Stored data entries:
----
Lemma flat_map_entries (w : World) (order : list string) :
  flat_map pair_up
    (flat_map (fun coreServiceName =>
                 match getImgsForSvcVms w coreServiceName with
                 | SvcErr _ => []
                 | SvcOk imgs vs =>
                     [{| serviceName := coreServiceName; images := imgs;
                         vms := vs |}]
                 end) order)
  = flat_map (svc_entries w) order.
Proof.
  induction order as [| n l IH]; [reflexivity |].
  cbn [flat_map]. rewrite flat_map_app, IH. f_equal.
  unfold svc_entries. destruct (getImgsForSvcVms w n); [reflexivity |].
  cbn [flat_map]. apply app_nil_r.
Qed.

Lemma forallb_enough (w : World) (order : list string) :
  forallb (answered w) order = true ->
  forallb enough_vms
    (flat_map (fun coreServiceName =>
                 match getImgsForSvcVms w coreServiceName with
                 | SvcErr _ => []
                 | SvcOk imgs vs =>
                     [{| serviceName := coreServiceName; images := imgs;
                         vms := vs |}]
                 end) order)
  = forallb (paired w) order.
Proof.
  induction order as [| n l IH]; [reflexivity |].
  cbn [flat_map forallb]. intros H. apply andb_prop in H. destruct H as [Hn Hl].
  rewrite forallb_app, (IH Hl). f_equal.
  unfold answered in Hn. unfold paired.
  destruct (getImgsForSvcVms w n); [discriminate |].
  cbn [forallb]. unfold enough_vms. cbn [images vms]. apply andb_true_r.
Qed.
----
Your task: A faithful copy is required of the lines from the one with "(paired w) order." through the last line of the data; please add nothing.

Task answer:
  = forallb (paired w) order.
Proof.
  induction order as [| n l IH]; [reflexivity |].
  cbn [flat_map forallb]. intros H. apply andb_prop in H. destruct H as [Hn Hl].
  rewrite forallb_app, (IH Hl). f_equal.
  unfold answered in Hn. unfold paired.
  destruct (getImgsForSvcVms w n); [discriminate |].
  cbn [forallb]. unfold enough_vms. cbn [images vms]. apply andb_true_r.
Qed.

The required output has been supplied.